Wie würden Sie Skifahren in Skandinavien und in den Dolomiten vergleichen?
Die Dolomiten und viele andere Skigebiete in Mitteleuropa bieten viel mehr Möglichkeiten. In Norwegen sind diese begrenzt. Skandinavien hat einen viel feuchteren Schnee, weil das Klima nasser ist. Außerdem sind die Tage kürzer und die Temperaturen kühler. Die Bedingungen sind unterschiedlich und man muss sich anpassen.

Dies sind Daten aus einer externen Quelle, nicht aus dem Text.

(** The four ways [getCliSession] can go. *)
Inductive gcs_case (uri : string) (σ : State)
    : Outcome State (option CliSession * option Rerror) -> Prop :=
| gcs_nil :
    linker (client σ) = nilLinker ->
    gcs_case uri σ (Panic σ)
| gcs_error p T (L : Linker T) (l : T) addr e :
    linker (client σ) = linkerOf l ->
    cut_query uri = Some p ->
    Select l p = (addr, Some e) ->
    gcs_case uri σ (Ret (None, Some e) (log (EvSelect p) σ))
| gcs_hit p T (L : Linker T) (l : T) addr s :
    linker (client σ) = linkerOf l ->
    cut_query uri = Some p ->
    Select l p = (addr, None) ->
    cliSessPool (client σ) !! addr = Some s ->
    gcs_case uri σ
      (Ret (Some s, None) (log (EvLoad addr) (log (EvSelect p) σ)))
| gcs_miss p T (L : Linker T) (l : T) addr :
    linker (client σ) = linkerOf l ->
    cut_query uri = Some p ->
    Select l p = (addr, None) ->
    cliSessPool (client σ) !! addr = None ->
    gcs_case uri σ
      (Ret (Some (fresh_session σ addr), None)
         {| client := pool_Store addr (fresh_session σ addr) (client σ);
            net := net σ;
            next_sess := S (next_sess σ);
            trace := (trace σ ++
                      [EvSelect p; EvLoad addr;
                       EvNew (peer (client σ)) addr (sessMaxQuota (client σ))
                             (sessMaxIdleDuration (client σ))
                             (fresh_session σ addr);
                       EvStore addr (fresh_session σ addr)])%list |}).

End WithTransport.

(** [uri] is [p], or [p] followed by ['?'] and a rest; [p] has no ['?']. *)
Definition path_portion (uri p : string) : Prop :=
  ~ In "?"%char (list_ascii_of_string p) /\
  (uri = p \/ exists rest, uri = (p ++ String "?"%char rest)%string).

(** ** Test doubles *)

(** A table-driven resolver: a path listed in [routes] resolves to its
    address, any other path fails with [NoRoute]. *)
Definition NoRoute : Rerror :=
  {| Code := 404; Message := "Not Found"; Detail := "no route" |}.

Record routeLinker : Type := mkRouteLinker { routes : list (string * string) }.

Fixpoint route_lookup (rs : list (string * string)) (p : string) : option string :=
  match rs with
  | [] => None
  | (q, a) :: rs' => if String.eqb q p then Some a else route_lookup rs' p
  end.

#[export] Instance routeLinker_Select : Linker routeLinker :=
  fun l p => match route_lookup (routes l) p with
             | Some a => (a, None)
             | None => (""%string, Some NoRoute)
             end.

(** A transport whose peer records how it was built; loading TLS material
    fails for the certificate file [missing.pem]. *)
#[export] Instance demoTransport : Transport := {|
  Args := string;
  Reply := string;
  PacketSetting := string;
  Plugin := Duration;
  ProtoFunc := string;
  Peer := PeerConfig * list Duration * bool;
  NewPing := fun d => d;
  NewPeer := fun pc pl => (pc, pl, false);
  SetTlsConfigFromFile := fun p cert key =>
    if String.eqb cert "missing.pem"
    then (p, Some (mkError "open missing.pem: no such file"))
    else ((p.1.1, p.1.2, true), None);
  DefaultProtoFunc := "default"%string
|}.

(** Sessions that count the calls made through them. *)
#[export] Instance demoSessions : Sessions := {|
  Net := nat;
  SessPullCmd := string;
  SessPullCmd_Rerror := fun _ => None
|}.

#[export] Instance demoSessionOps : SessionOps := {|
  sess_Pull := fun _ uri _ _ _ n => Ret (SessionPullCmd uri) (S n);
  sess_AsyncPull := fun _ _ _ _ done _ n => Ret done (S n);
  sess_Push := fun _ _ _ _ n => Ret None (S n)
|}.

Definition demo_cfg : CliConfig :=
  {| TlsCertFile := ""; TlsKeyFile := "";
     DefaultReadTimeout := 0; DefaultWriteTimeout := 0;
     DefaultDialTimeout := 0; RedialTimes := 0; SlowCometDuration := 0;
     DefaultBodyCodec := "json"; PrintBody := false; CountTime := false;
     Network := "tcp"; Heartbeat := 0;
     SessMaxQuota := 0; SessMaxIdleDuration := -5 |}.

(** The client [NewClient demo_cfg []] builds. *)
Definition demo_client : Client :=
  {| peer := NewPeer (peerConfig (check demo_cfg).1) [];
     linker := nilLinker;
     protoFunc := DefaultProtoFunc;
     cliSessPool := ∅;
     sessMaxQuota := 100;
     sessMaxIdleDuration := 180000000000 |}.

Definition demo_state (l : LinkerValue) : State :=
  {| client := SetLinker demo_client l; net := 0%nat; next_sess := 0%nat;
     trace := [] |}.

(** An unbuffered channel nobody is receiving from, and one with a free
    slot. *)
Definition unbuffered_chan : Chan :=
  {| ch_cap := 0; ch_buf := []; ch_recvq := 0; ch_closed := false |}.

Definition buffered_chan : Chan :=
  {| ch_cap := 1; ch_buf := []; ch_recvq := 0; ch_closed := false |}.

Schielen Sie auf den Gesamtweltcup?
Ja, der Gesamtweltcup ist mein großes Ziel seit ich im Weltcup bin. In einigen Jahren möchte ich bis zum Schluss darum kämpfen. Ich bin aber noch nicht so weit! Ich möchte weiter an mir arbeiten und mich Rennen für Rennen konzentrieren. Ich denke, dass die besten Jahre noch vor mir liegen. Ich bin 26 und sehe mich noch immer in einer Lernphase. Hie und da kann ich schon ganz vorne mitfahren, muss aber noch Erfahrung sammeln. Ab 30 erlebt ein Abfahrer seine goldenen Jahre.